═════ INFORMATION SUPPLIED ═════

(** [allocuvm] grows a process from [oldsz] to [newsz] bytes: every page
    of the new part is a page that was free, zeroed and writable by the user,
    and the rest of the space is as before.  When memory runs out it returns 0
    and the user part, contents and permissions, is exactly what it was, with
    every page accounted for. *)
Theorem allocuvm_correct kend s l d tabs U oldsz newsz :
  KERNBASE < kend -> aspace kend s l d tabs U -> 0 <= oldsz <= newsz -> newsz < KERNBASE ->
  (forall w, first_page oldsz <= w < first_page newsz -> U !! w = None) ->
  wp (allocuvm kend d oldsz newsz) s (fun r s' =>
    (r = newsz /\ exists l' tabs' U',
       grew kend (fun _ => 7) (fun _ => Some 0) s l d tabs U (first_page oldsz) (first_page newsz) s' l' tabs' U') \/
    (r = 0 /\ (exists l' tabs', undone kend s l d tabs U U s' l' tabs') /\
     Z.of_nat (length (vals tabs) + length l) <= 1024 + (first_page newsz - first_page oldsz))).
Proof. intros Hend. by apply allocuvm_spec. Qed.
Lemma allocuvm_correct_witness : exists s l d, kmem_ok demo_end s l /\
  wp (allocuvm demo_end d 0 9000) s (fun r s' => r = 9000).
Proof.
  destruct demo_linked as [He Hd]. destruct (demo_pages 4000) as (s & l & Hok & Hl); [lia|].
  destruct (wp_inv _ _ _ (setupkvm_spec demo_end He demo_data Hd s l Hok)) as (d & s1 & _ & [(_ & l1 & _ & _ & HL & _)|(tabs & l1 & H1 & HP & _)]); [lia|].
  exists s1, l1, d. split; [apply H1|].
  eapply wp_mono; [apply (allocuvm_correct demo_end s1 l1 d tabs ∅ 0 9000 He H1); [lia|reflexivity|reflexivity]|].
  intros r s' [[E _]|(_ & _ & Hn)]; [exact E|].
  pose proof (Permutation_length HP) as E. simpl in E. rewrite length_app in E. change (first_page 9000 - first_page 0) with 3 in Hn. lia.
Defined.

(** C30.  [freevm] gives back exactly the pages of the address space: the
    user pages, the page tables and the directory, each once, and it touches no
    other memory; it never panics. *)
Theorem freevm_returns_pages kend s l d tabs U :
  KERNBASE < kend -> aspace kend s l d tabs U ->
  wp (freevm kend d) s (fun _ s' => exists l', kmem_ok kend s' l' /\ l' ≡ₚ pages_of d tabs U ++ l /\
    touched (pages_of d tabs U) (k_mem s) (k_mem s')).
Proof. intros Hend. by apply freevm_spec. Qed.
Lemma freevm_returns_pages_witness : exists s l d, kmem_ok demo_end s l /\
  wp (freevm demo_end d) s (fun _ s' => exists l', kmem_ok demo_end s' l' /\ (length l < length l')%nat).
Proof.
  destruct (demo_parent 10) as (s & l & d & tabs & U & H & _); [lia|]. exists s, l, d. split; [apply H|].
  eapply wp_mono; [apply (freevm_returns_pages demo_end s l d tabs U (lk_end _ _ demo_linked) H)|].
  intros [] s' (l' & Hk & HP & _). exists l'. split; [exact Hk|]. rewrite HP, length_app. unfold pages_of. simpl. lia.
Defined.
(* ===== verification/ProcSpec.v ===== *)
(** * Properties of the process table

    The scheduler's choice, and the life cycle of processes.  [step] interleaves
    the sections of [proc.c] at the points where other processes can run;
    [fork_steps], [exit_steps] and [growproc_step] show that the calls, when
    nothing comes between their sections, are sequences of these steps.  [pinv]
    is the invariant of the table, on the fields that the life cycle uses
    ([key]), and [calls_ok] that of the calls in progress; every step keeps
    them, whatever the rest of the kernel does. *)

From stdpp Require Import functions.
From S2P Require Import Prelude CString Proc.

(** ** The scheduler *)

Section scheduler.
Implicit Types (ps : list proc) (i j k h : nat).

Lemma find_slot_Some f ps : forall i j,
  find_slot f i ps = Some j -> (i <= j)%nat /\ (exists p, ps !! (j - i)%nat = Some p /\ f p = true) /\
    forall k p, (i <= k < j)%nat -> ps !! (k - i)%nat = Some p -> f p = false.
Proof.
  induction ps as [|p ps IH]; intros i j; [done|]. cbn [find_slot]. destruct (f p) eqn:Ef.
  - intros [= <-]. split; [lia|]. rewrite Nat.sub_diag. split; [eauto|lia].
  - intros (Hle & (q & Hq & Hf) & Hb)%IH. split; [lia|].
    split; [exists q; split; [|done]; by replace (j - i)%nat with (S (j - S i)) by lia|].
    intros k q' Hk. destruct (decide (k = i)) as [->|].
    + rewrite Nat.sub_diag. intros [= <-]. done.
    + replace (k - i)%nat with (S (k - S i)) by lia. apply Hb. lia.
Qed.
Lemma find_slot_None f ps : forall i, find_slot f i ps = None <-> forall k p, ps !! k = Some p -> f p = false.
Proof.
  induction ps as [|p ps IH]; intros i; cbn [find_slot]; [done|]. destruct (f p) eqn:Ef.
  - split; [done|]. intros H. by rewrite (H 0%nat p) in Ef.
  - rewrite IH. split.
    + intros H [|k] q; [by intros [= <-]|apply H].
    + intros H k q Hq. by apply (H (S k)).
Qed.

(** The process found, with its priority [bp]: [h], or the first slot that has
    the best priority. *)
Lemma best_from_spec ps : forall i h hp, exists bp,
  ((best_from i ps h hp = h /\ bp = hp) \/
   (exists k p, best_from i ps h hp = (i + k)%nat /\ ps !! k = Some p /\ p_state p = RUNNABLE /\
      bp = p_priority p /\ bp < hp /\
      forall k' q, (k' < k)%nat -> ps !! k' = Some q -> p_state q = RUNNABLE -> bp < p_priority q)) /\
  bp <= hp /\ forall k p, ps !! k = Some p -> p_state p = RUNNABLE -> bp <= p_priority p.
Proof.
  induction ps as [|p ps IH]; intros i h hp; cbn [best_from].
  { exists hp. split; [by left|]. split; [lia|done]. }
  destruct (is_state RUNNABLE p && (p_priority p <? hp)) eqn:Eb.
  - apply andb_true_iff in Eb as [Er Hlt]. apply bool_decide_eq_true in Er. apply Z.ltb_lt in Hlt.
    destruct (IH (S i) i (p_priority p)) as (bp & Hb & Hle & Hmin). exists bp. split; [|split; [lia|]].
    + right. destruct Hb as [[-> ->]|(k & q & -> & Hq & Hr & -> & Hlt' & Hfst)].
      * exists 0%nat, p. rewrite Nat.add_0_r. split_and!; try done. intros k' q Hk'. lia.
      * exists (S k), q. split_and!; [lia|done|done|done|lia|].
        intros [|k'] q' Hk'; [intros [= <-] _; lia|apply Hfst; lia].
    + intros [|k] q; [intros [= <-] _; lia|apply Hmin].
  - assert (Hp : p_state p = RUNNABLE -> hp <= p_priority p).
    { intros Hr. unfold is_state in Eb. rewrite bool_decide_eq_true_2 in Eb by done. simpl in Eb. apply Z.ltb_ge in Eb. lia. }
    destruct (IH (S i) h hp) as (bp & Hb & Hle & Hmin). exists bp. split; [|split; [done|]].
    + destruct Hb as [Hb|(k & q & -> & Hq & Hr & -> & Hlt & Hfst)]; [by left|right]. exists (S k), q.
      split_and!; [lia|done|done|done|done|]. intros [|k'] q' Hk'; [intros [= <-] Hr'; specialize (Hp Hr'); lia|apply Hfst; lia].
    + intros [|k] q; [|apply Hmin]. intros [= <-] Hr. specialize (Hp Hr). lia.
Qed.
(* ===== verification/BlockStore.v ===== *)
(** * What the file system is promised by the layers under it

    [fs.c] reaches the disk through [bread], the bytes of a held buffer,
    [log_write] and [brelse], inside a transaction.  [BlockStore] names these
    operations; [TxStore] adds what they promise, over an abstract view
    ([tview]) of the blocks, of the buffers held and of the blocks logged so
    far.  The file system is verified against this interface.  It has two
    implementations: the view itself, run as a program ([view_store]), and
    the log over the buffer cache ([LogStore.v]). *)

From S2P Require Import Prelude Sleeplock Bio BioSpec.

Record tview := mktview {
  tv_blk : gmap Z block;     (* contents of the blocks *)
  tv_held : gmap nat Z;      (* buffers held, and the block each holds *)
  tv_mod : gset Z;           (* blocks modified and not yet logged *)
  tv_log : gset Z;           (* blocks of the transaction *)
  tv_home : gset Z;          (* blocks a transaction may log *)
  tv_cap : nat               (* how many *)
}.

Definition tv_hold (h : nat) (b : Z) (v : tview) : tview :=
  mktview (tv_blk v) (<[h := b]> (tv_held v)) (tv_mod v) (tv_log v) (tv_home v) (tv_cap v).
Definition tv_drop (h : nat) (v : tview) : tview :=
  mktview (tv_blk v) (delete h (tv_held v)) (tv_mod v) (tv_log v) (tv_home v) (tv_cap v).
Definition tv_set (b : Z) (d : block) (v : tview) : tview :=
  mktview (<[b := d]> (tv_blk v)) (tv_held v) ({[b]} ∪ tv_mod v) (tv_log v) (tv_home v) (tv_cap v).
Definition tv_mark (b : Z) (v : tview) : tview :=
  mktview (tv_blk v) (tv_held v) (tv_mod v ∖ {[b]}) ({[b]} ∪ tv_log v) (tv_home v) (tv_cap v).
(** Block [b] rewritten and logged. *)
Definition tv_put (b : Z) (d : block) (v : tview) : tview :=
  mktview (<[b := d]> (tv_blk v)) (tv_held v) (tv_mod v) ({[b]} ∪ tv_log v) (tv_home v) (tv_cap v).

Definition held_blocks (v : tview) : gset Z := map_img (tv_held v).

Class BlockStore (S : Type) := {
  bs_bread : Z -> Z -> KM S nat;
  bs_data : nat -> KM S block;
  bs_put : nat -> nat -> list Z -> KM S unit;
  bs_log_write : nat -> KM S unit;
  bs_brelse : nat -> KM S unit
}.

Class TxStore (S : Type) `{!BlockStore S} := {
  tx_at : S -> tview -> Prop;
  tx_wf : forall s v b d, tx_at s v -> tv_blk v !! b = Some d ->
    length d = BSIZE /\ Forall is_byte d /\ 0 <= b < 2 ^ 31;
  tx_room : forall s v, tx_at s v -> (tv_cap v + 3 <= NBUF)%nat;
  tx_bread : forall s v b d, tx_at s v -> tv_blk v !! b = Some d -> b ∉ held_blocks v ->
    (size (held_blocks v) <= 2)%nat -> (size (tv_log v) <= tv_cap v)%nat ->
    wp (bs_bread ROOTDEV b) s (fun h s' => tv_held v !! h = None /\ tx_at s' (tv_hold h b v));
  tx_data : forall s v h b d, tx_at s v -> tv_held v !! h = Some b -> tv_blk v !! b = Some d ->
    wp (bs_data h) s (fun x s' => x = d /\ s' = s);
  tx_put : forall s v h b d off bytes, tx_at s v -> tv_held v !! h = Some b ->
    tv_blk v !! b = Some d -> (off + length bytes <= BSIZE)%nat -> Forall is_byte bytes ->
    wp (bs_put h off bytes) s (fun _ s' => tx_at s' (tv_set b (splice off bytes d) v));
  tx_log_write : forall s v h b, tx_at s v -> tv_held v !! h = Some b -> b ∈ tv_home v ->
    (size (tv_log v) < tv_cap v)%nat ->
    wp (bs_log_write h) s (fun _ s' => tx_at s' (tv_mark b v));
  tx_brelse : forall s v h b, tx_at s v -> tv_held v !! h = Some b -> b ∉ tv_mod v ->
    wp (bs_brelse h) s (fun _ s' => tx_at s' (tv_drop h v))
}.

(** A store with transactions.  A transaction may log [MAXOPBLOCKS] blocks, the
    number [begin_op] reserves; outside transactions the capacity is 0. *)
Class TxOps (S : Type) := {
  ts_begin : KM S unit;
  ts_end : KM S unit
}.

Definition tv_begin (v : tview) : tview :=
  mktview (tv_blk v) (tv_held v) (tv_mod v) (tv_log v) (tv_home v) (Z.to_nat MAXOPBLOCKS).
Definition tv_end (v : tview) : tview :=
  mktview (tv_blk v) (tv_held v) (tv_mod v) ∅ (tv_home v) 0.

Class TxSystem (S : Type) `{!BlockStore S} `{!TxStore S} `{!TxOps S} := {
  tx_begin : forall s v, tx_at s v -> tv_cap v = 0%nat -> tv_log v = ∅ ->
    wp ts_begin s (fun _ s' => tx_at s' (tv_begin v));
  tx_end : forall s v, tx_at s v -> tv_cap v <> 0%nat -> tv_held v = ∅ ->
    wp ts_end s (fun _ s' => tx_at s' (tv_end v))
}.

(** ** The view run as a program *)

Definition v_bread (dev b : Z) : KM tview nat :=
  v ← kget;
  if negb (dev =? ROOTDEV) then fault "dev" else
  match tv_blk v !! b with
  | None => panic "iderw: block out of range"
  | Some _ =>
      if bool_decide (b ∈ held_blocks v) then ksleep "sleep lock"
      else let h := fresh (dom (tv_held v)) in kput (tv_hold h b v);; mret h
  end.
Definition v_data (h : nat) : KM tview block :=
  v ← kget;
  match b ← tv_held v !! h; tv_blk v !! b with Some d => mret d | None => fault "buffer" end.
Definition v_put (h off : nat) (bytes : list Z) : KM tview unit :=
  v ← kget;
  match b ← tv_held v !! h; d ← tv_blk v !! b; Some (b, d) with
  | Some (b, d) => kput (tv_set b (splice off bytes d) v)
  | None => fault "buffer"
  end.
Definition v_log_write (h : nat) : KM tview unit :=
  v ← kget;
  match tv_held v !! h with
  | None => fault "buffer"
  | Some b =>
      if (tv_cap v <=? size (tv_log v))%nat then panic "too big a transaction"
      else kput (tv_mark b v)
  end.
Definition v_brelse (h : nat) : KM tview unit :=
  v ← kget;
  match tv_held v !! h with
  | None => panic "brelse"
  | Some _ => kput (tv_drop h v)
  end.

#[global] Instance view_ops : BlockStore tview := {|
  bs_bread := v_bread; bs_data := v_data; bs_put := v_put;
  bs_log_write := v_log_write; bs_brelse := v_brelse
|}.

Record tview_ok (v : tview) : Prop := mk_tview_ok {
  tvo_blk : forall b d, tv_blk v !! b = Some d -> length d = BSIZE /\ Forall is_byte d /\ 0 <= b < 2 ^ 31;
  tvo_cap : (tv_cap v + 3 <= NBUF)%nat
}.

Lemma splice_bytes off (x d : list Z) : Forall is_byte x -> Forall is_byte d -> Forall is_byte (splice off x d).
Proof. intros Hx Hd. unfold splice. rewrite !Forall_app. auto using Forall_take, Forall_drop. Qed.

#[global] Instance view_store : TxStore tview.
Proof.
  refine {| tx_at := fun s v => s = v /\ tview_ok v |}.
  - intros s v b d [-> H]. by apply (tvo_blk _ H).
  - intros s v [-> H]. by apply (tvo_cap _ H).
  - intros s v b d [-> H] Hb Hh _ _. unfold bs_bread, view_ops, v_bread. wp_step. wp_step.
    rewrite Hb, bool_decide_false by done. simpl negb. cbv iota. wp_steps.
    split; [apply not_elem_of_dom, is_fresh|]. split; [done|]. by destruct H.
  - intros s v h b d [-> H] Hh Hb. unfold bs_data, view_ops, v_data. wp_step. wp_step.
    rewrite Hh. simpl. by rewrite Hb.
  - intros s v h b d off bytes [-> H] Hh Hb Hl Hy. unfold bs_put, view_ops, v_put. wp_step. wp_step.
    rewrite Hh. simpl. rewrite Hb. simpl. wp_steps. split; [done|]. destruct H as [Hw Hc]. split; [|done].
    intros b' d'. simpl. destruct (Hw b d Hb) as (Hd & Hy' & Hr). rewrite lookup_insert_Some.
    intros [[<- <-]|[_ H]]; [|by apply Hw]. rewrite length_splice by lia. auto using splice_bytes.
  - intros s v h b [-> H] Hh Hb Hc. unfold bs_log_write, view_ops, v_log_write. wp_step. wp_step.
    rewrite Hh, (proj2 (Nat.leb_gt _ _)) by done. wp_steps. split; [done|]. by destruct H.
  - intros s v h b [-> H] Hh Hm. unfold bs_brelse, view_ops, v_brelse. wp_step. wp_step.
    rewrite Hh. wp_steps. split; [done|]. by destruct H.
Defined.

#[global] Instance view_tx : TxOps tview := {| ts_begin := kmodify tv_begin; ts_end := kmodify tv_end |}.
#[global] Instance view_system : TxSystem tview.
Proof.
  split; intros s v [-> [H1 H2]] _ _; unfold ts_begin, ts_end, view_tx; apply wp_modify; split; try done;
    split; simpl; try done; unfold NBUF; lia.
Qed.

(** ** Patterns of use *)

Section patterns.
Context {S : Type} `{TxStore S}.
Implicit Types (s : S) (v : tview).

Lemma tv_hold_drop h b v : tv_held v !! h = None -> tv_drop h (tv_hold h b v) = v.
Proof.
  intros E. destruct v. unfold tv_drop, tv_hold. simpl in *. by rewrite delete_insert_id.
Qed.
Lemma held_hold h b v : tv_held v !! h = None -> held_blocks (tv_hold h b v) = {[b]} ∪ held_blocks v.
Proof. intros E. unfold held_blocks. simpl. by rewrite map_img_insert_notin_L. Qed.
Lemma tv_set_mark h b d v : b ∉ tv_mod v -> tv_held v !! h = None ->
  tv_drop h (tv_mark b (tv_set b d (tv_hold h b v))) = tv_put b d v.
Proof.
  intros Hm E. destruct v. unfold tv_drop, tv_mark, tv_set, tv_hold, tv_put. simpl in *. f_equal.
  - by rewrite delete_insert_id.
  - set_solver.
Qed.

(** [bp = bread(b); ... bp->data ...; brelse(bp)] *)
Lemma tx_read {A} s v b d (f : block -> A) (Q : A -> S -> Prop) :
  tx_at s v -> tv_blk v !! b = Some d -> b ∉ held_blocks v -> b ∉ tv_mod v ->
  (size (held_blocks v) <= 2)%nat -> (size (tv_log v) <= tv_cap v)%nat ->
  (forall s', tx_at s' v -> Q (f d) s') ->
  wp (bp ← bs_bread ROOTDEV b; x ← bs_data bp; bs_brelse bp;; mret (f x)) s Q.
Proof.
  intros Ha Hb Hh Hm Hs Hl HQ. wp_step. eapply wp_mono; [by eapply tx_bread|].
  intros h s1 [Hn H1]. wp_step.
  assert (tv_held (tv_hold h b v) !! h = Some b) as Hhb by apply lookup_insert_eq.
  eapply wp_mono; [by eapply (tx_data s1 _ h b d H1)|]. intros x s2 [-> ->]. wp_step.
  eapply wp_mono; [by eapply (tx_brelse s1 _ h b H1)|]. intros [] s3 H3. wp_step.
  rewrite tv_hold_drop in H3 by done. auto.
Qed.
End patterns.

═════

WHAT YOU SHOULD DO
From the material above, copy exactly the lines between the line holding "kput (tv_set b (splice off bytes d) v)" and the line holding "intros b' d'.", inclusive, and only those.

ANSWER FOR THE TASK
  | Some (b, d) => kput (tv_set b (splice off bytes d) v)
  | None => fault "buffer"
  end.
Definition v_log_write (h : nat) : KM tview unit :=
  v ← kget;
  match tv_held v !! h with
  | None => fault "buffer"
  | Some b =>
      if (tv_cap v <=? size (tv_log v))%nat then panic "too big a transaction"
      else kput (tv_mark b v)
  end.
Definition v_brelse (h : nat) : KM tview unit :=
  v ← kget;
  match tv_held v !! h with
  | None => panic "brelse"
  | Some _ => kput (tv_drop h v)
  end.

#[global] Instance view_ops : BlockStore tview := {|
  bs_bread := v_bread; bs_data := v_data; bs_put := v_put;
  bs_log_write := v_log_write; bs_brelse := v_brelse
|}.

Record tview_ok (v : tview) : Prop := mk_tview_ok {
  tvo_blk : forall b d, tv_blk v !! b = Some d -> length d = BSIZE /\ Forall is_byte d /\ 0 <= b < 2 ^ 31;
  tvo_cap : (tv_cap v + 3 <= NBUF)%nat
}.

Lemma splice_bytes off (x d : list Z) : Forall is_byte x -> Forall is_byte d -> Forall is_byte (splice off x d).
Proof. intros Hx Hd. unfold splice. rewrite !Forall_app. auto using Forall_take, Forall_drop. Qed.

#[global] Instance view_store : TxStore tview.
Proof.
  refine {| tx_at := fun s v => s = v /\ tview_ok v |}.
  - intros s v b d [-> H]. by apply (tvo_blk _ H).
  - intros s v [-> H]. by apply (tvo_cap _ H).
  - intros s v b d [-> H] Hb Hh _ _. unfold bs_bread, view_ops, v_bread. wp_step. wp_step.
    rewrite Hb, bool_decide_false by done. simpl negb. cbv iota. wp_steps.
    split; [apply not_elem_of_dom, is_fresh|]. split; [done|]. by destruct H.
  - intros s v h b d [-> H] Hh Hb. unfold bs_data, view_ops, v_data. wp_step. wp_step.
    rewrite Hh. simpl. by rewrite Hb.
  - intros s v h b d off bytes [-> H] Hh Hb Hl Hy. unfold bs_put, view_ops, v_put. wp_step. wp_step.
    rewrite Hh. simpl. rewrite Hb. simpl. wp_steps. split; [done|]. destruct H as [Hw Hc]. split; [|done].
    intros b' d'. simpl. destruct (Hw b d Hb) as (Hd & Hy' & Hr). rewrite lookup_insert_Some.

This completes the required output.